The older you get the more you realize that no one has a f++king clue what they're doing.

Everyone's just winging it.

 

Vinesh87's picture

Posts: 2751

Date Joined: 02/04/11

 I have load sharing springs

Sat, 2017-01-21 11:41

 I have load sharing springs on my trailer rated to 3500kgs. 5 years old now and still very good condition. No dramas!

Torsion seems to tow better and lower to the grohnd but i always throught if one broke your stuffed nothing repairable? At least with springs someone around town might be able to help?

ranmar850's picture

Posts: 2702

Date Joined: 12/08/12

Repairability is an advantage with springs

Sat, 2017-01-21 16:31

 With anything other than springs,fine if you don't mind waiting for an expensive tow, then perhaps spending days you haven't allowed for waiting for the parts to be freighted from Perth. 

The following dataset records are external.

Definition execAll : Time -> list Cmd -> App Status Health
                     -> App Status Health * list (Outcome Status Health) :=
  run_all cmd_Output status_unmarshal GetHealthSnapshot cmd_Start.

Definition update : Msg Status Health -> App Status Health
                    -> App Status Health * list Cmd :=
  Update gatewayOf.

End Scenario.

(** ** The helpers of the rendering code

    [len] is the length in bytes.  A slice expression out of range
    panics; a function that can panic returns [None] when it does. *)

Definition len (s : string) : Z := Z.of_nat (String.length s).

(** [s[:hi]] and [s[lo:]]. *)
Definition slice_to (s : string) (hi : Z) : option string :=
  if (0 <=? hi)%Z && (hi <=? len s)%Z
  then Some (substring 0 (Z.to_nat hi) s) else None.

Definition slice_off (s : string) (lo : Z) : option string :=
  if (0 <=? lo)%Z && (lo <=? len s)%Z
  then Some (substring (Z.to_nat lo) (String.length s - Z.to_nat lo) s)
  else None.

(** [truncate]. *)
Definition truncate (s : string) (maxLen : Z) : option string :=
  if (len s <=? maxLen)%Z then Some s
  else if (maxLen <=? 3)%Z then slice_to s maxLen
  else match slice_to s (maxLen - 3) with
       | Some p => Some (p ++ "...")
       | None => None
       end.

(** [truncatePath]. *)
Definition truncatePath (path : string) (maxLen : Z) : option string :=
  if (len path <=? maxLen)%Z then Some path
  else if (maxLen <=? 6)%Z then slice_off path (len path - maxLen)
  else match slice_off path (len path - maxLen + 3) with
       | Some p => Some ("..." ++ p)
       | None => None
       end.

(** The loop of [containsImpl], from index [i], with [n] iterations
    left. *)
Fixpoint containsImpl_loop (s substr : string) (i n : nat) : bool :=
  match n with
  | O => false
  | S n' =>
      if slice s i (i + String.length substr) =? substr then true
      else containsImpl_loop s substr (S i) n'
  end.

(** [containsImpl]: the loop runs for [i] from 0 to
    [len(s)-len(substr)], not at all when that is negative. *)
Definition containsImpl (s substr : string) : bool :=
  if (String.length s <? String.length substr)%nat then false
  else containsImpl_loop s substr 0
         (String.length s - String.length substr + 1).

(** [contains]. *)
Definition contains (s substr : string) : bool :=
  (String.length substr <=? String.length s)%nat
  && ((s =? substr)
      || (negb (String.length s =? 0)%nat && containsImpl s substr)).

(** The separators of [splitWords]: space, newline, tab. *)
Definition word_sep (r : ascii) : bool :=
  let n := nat_of_ascii r in
  (n =? 32)%nat || (n =? 10)%nat || (n =? 9)%nat.

(** The loop of [splitWords].  The source ranges over the runes of the
    text and appends each to the current word; on valid UTF-8 text that
    is the bytes one by one, the separators being ASCII. *)
Fixpoint splitWords_loop (text current : string) (words : list string)
    : list string :=
  match text with
  | EmptyString =>
      if negb (current =? "") then (words ++ [current])%list else words
  | String r text' =>
      if word_sep r then
        if negb (current =? "")
        then splitWords_loop text' "" (words ++ [current])%list
        else splitWords_loop text' current words
      else splitWords_loop text' (current ++ String r "") words
  end.

Definition splitWords (text : string) : list string :=
  splitWords_loop text "" [].

(** The loop of [wrapText]. *)
Fixpoint wrapText_loop (words : list string) (maxWidth : Z)
    (currentLine : string) (lines : list string) : list string :=
  match words with
  | [] =>
      if negb (currentLine =? "") then (lines ++ [currentLine])%list else lines
  | word :: words' =>
      if currentLine =? "" then wrapText_loop words' maxWidth word lines
      else if (len currentLine + 1 + len word <=? maxWidth)%Z
           then wrapText_loop words' maxWidth (currentLine ++ " " ++ word) lines
           else wrapText_loop words' maxWidth word (lines ++ [currentLine])%list
  end.

Definition wrapText (text : string) (maxWidth : Z) : list string :=
  if (maxWidth <=? 0)%Z then [text]
  else wrapText_loop (splitWords text) maxWidth "" [].

(** The loop of [joinWithSeparator], [i] being the index of the item. *)
Fixpoint joinWithSeparator_loop (items : list string) (sep : string)
    (first : bool) (result : list string) : list string :=
  match items with
  | [] => result
  | item :: items' =>
      let result := if first then result else (result ++ [sep])%list in
      joinWithSeparator_loop items' sep false (result ++ [item])%list
  end.

(** [joinWithSeparator]: [make([]string, 0, len(items)*2-1)] panics on
    an empty list, the capacity being negative. *)
Definition joinWithSeparator (items : list string) (sep : string)
    : option (list string) :=
  match items with
  | [] => None
  | _ => Some (joinWithSeparator_loop items sep true [])
  end.

(** [formatScopes]. *)
Fixpoint formatScopes_loop (scopes : list string) (first : bool)
    (result : string) : string :=
  match scopes with
  | [] => result
  | s :: scopes' =>
      let result := if first then result else result ++ ", " in
      formatScopes_loop scopes' false (result ++ s)
  end.

Definition formatScopes (scopes : list string) : string :=
  match scopes with
  | [] => "none"
  | _ => formatScopes_loop scopes true ""
  end.

(** A word: not empty, and without separator. *)
Fixpoint no_sep (w : string) : bool :=
  match w with
  | EmptyString => true
  | String c w' => negb (word_sep c) && no_sep w'
  end.

Definition is_word (w : string) : bool := negb (w =? "") && no_sep w.

Definition word_prop (w : string) : Prop :=
  w <> "" /\ forall c, word_sep c = true -> IndexByte w c = None.

(** The elements at the even positions of a list. *)
Fixpoint evens {A : Type} (l : list A) : list A :=
  match l with
  | [] => []
  | [x] => [x]
  | x :: _ :: l' => x :: evens l'
  end.

(** ** How a shell reads a command line

    The rules of the shell command language, for the command lines built
    here.  A blank ends a word.  Between single quotes every byte stands
    for itself, up to the next single quote; outside them a backslash
    makes the next byte stand for itself.  Of the other bytes, letters,
    digits and [-_./] are read as they are in every word, and [:@+,%]
    and [=] in the words after the first.  The first word is in command
    position: there a word with an [=] outside quotes is an assignment
    and a reserved word written without quotes opens a compound command,
    so that neither is the name of the command.  Such a line, any other
    byte outside quotes and a backslash before a newline are outside
    these rules, and the line is not read ([None]). *)

Record ShState : Type := mkShState {
  shQuoted : bool;             (* between single quotes *)
  shEscaped : bool;            (* after a backslash *)
  shBare : bool;               (* no part of the word being read was quoted *)
  shWord : option string;      (* the word being read, if one has begun *)
  shWords : list string        (* the words read *)
}.

(** The bytes read as they are in every word. *)
Definition sh_name (c : ascii) : bool :=
  let n := nat_of_ascii c in
  ((48 <=? n)%nat && (n <=? 57)%nat)         (* 0-9 *)
  || ((65 <=? n)%nat && (n <=? 90)%nat)      (* A-Z *)
  || ((97 <=? n)%nat && (n <=? 122)%nat)     (* a-z *)
  || (n =? 45)%nat || (n =? 95)%nat || (n =? 46)%nat || (n =? 47)%nat.

(** The bytes that mean nothing to a shell in any position. *)
Definition sh_plain (c : ascii) : bool :=
  let n := nat_of_ascii c in
  sh_name c
  || (n =? 58)%nat || (n =? 64)%nat || (n =? 43)%nat
  || (n =? 44)%nat || (n =? 37)%nat.

(** The bytes read as they are in an argument: after the first word an
    [=] is one of them. *)
Definition sh_arg (c : ascii) : bool :=
  sh_plain c || (nat_of_ascii c =? 61)%nat.

Definition sh_reserved (w : string) : bool :=
  existsb (String.eqb w)
    ["if"; "then"; "else"; "elif"; "fi"; "case"; "esac"; "for"; "select";
     "while"; "until"; "do"; "done"; "in"; "function"; "time"; "coproc"].




(** The word being read, or the empty word when none has begun. *)
Definition word_or_empty (cur : option string) : string :=
  match cur with Some s => s | None => "" end.

Definition sh_push (c : ascii) (w : option string) : option string :=
  match w with
  | Some s => Some (s ++ String c "")
  | None => Some (String c "")
  end.

(** The words read once the word being read ends. *)
Definition sh_end_word (st : ShState) : option (list string) :=
  match shWord st with
  | Some w =>
      match shWords st with
      | [] => if shBare st && sh_reserved w then None else Some [w]
      | ws => Some (ws ++ [w])%list
      end
  | None => Some (shWords st)
  end.

Definition sh_step (st : ShState) (c : ascii) : option ShState :=
  let n := nat_of_ascii c in
  if shQuoted st then
    if (n =? 39)%nat
    then Some (mkShState false false false (shWord st) (shWords st))
    else Some (mkShState true false false (sh_push c (shWord st)) (shWords st))
  else if shEscaped st then
    if (n =? 10)%nat then None
    else Some (mkShState false false false (sh_push c (shWord st)) (shWords st))
  else if (n =? 39)%nat then
    Some (mkShState true false false (Some (word_or_empty (shWord st))) (shWords st))
  else if (n =? 92)%nat then
    Some (mkShState false true false (shWord st) (shWords st))
  else if (n =? 32)%nat || (n =? 9)%nat then
    match sh_end_word st with
    | Some ws => Some (mkShState false false true None ws)
    | None => None
    end
  else if match shWords st with [] => sh_name c | _ => sh_arg c end then
    Some (mkShState false false (shBare st) (sh_push c (shWord st)) (shWords st))
  else None.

I say this from experience--had the aforementioned episode with the single leaf dual axle setup failure on the Ningaloo Homestead road. Removed the badly bent axle,and torn-up tyre, drove into Exmouth, bought  a new axle, tyre and pair of springs ( pair, because after the amount of stress imparted to bend a 40mm axle, the spring it has pivoted on must be suspect), drov back out and fitted it. Wouldn't care to repeat the xperience, but we were going under our own steam instead of having to wait it out in Exmouth for several days, and pay for a tilt-bed to bring the boat and trailer in. I always have spare shackles, bearings, etc, and you only need to add just one set of springs to be bulletproof. 

That same trip, a camper trailer lay by the track for 2 weeks, flash "off-road" trailing axle setup torn out from under it on one side.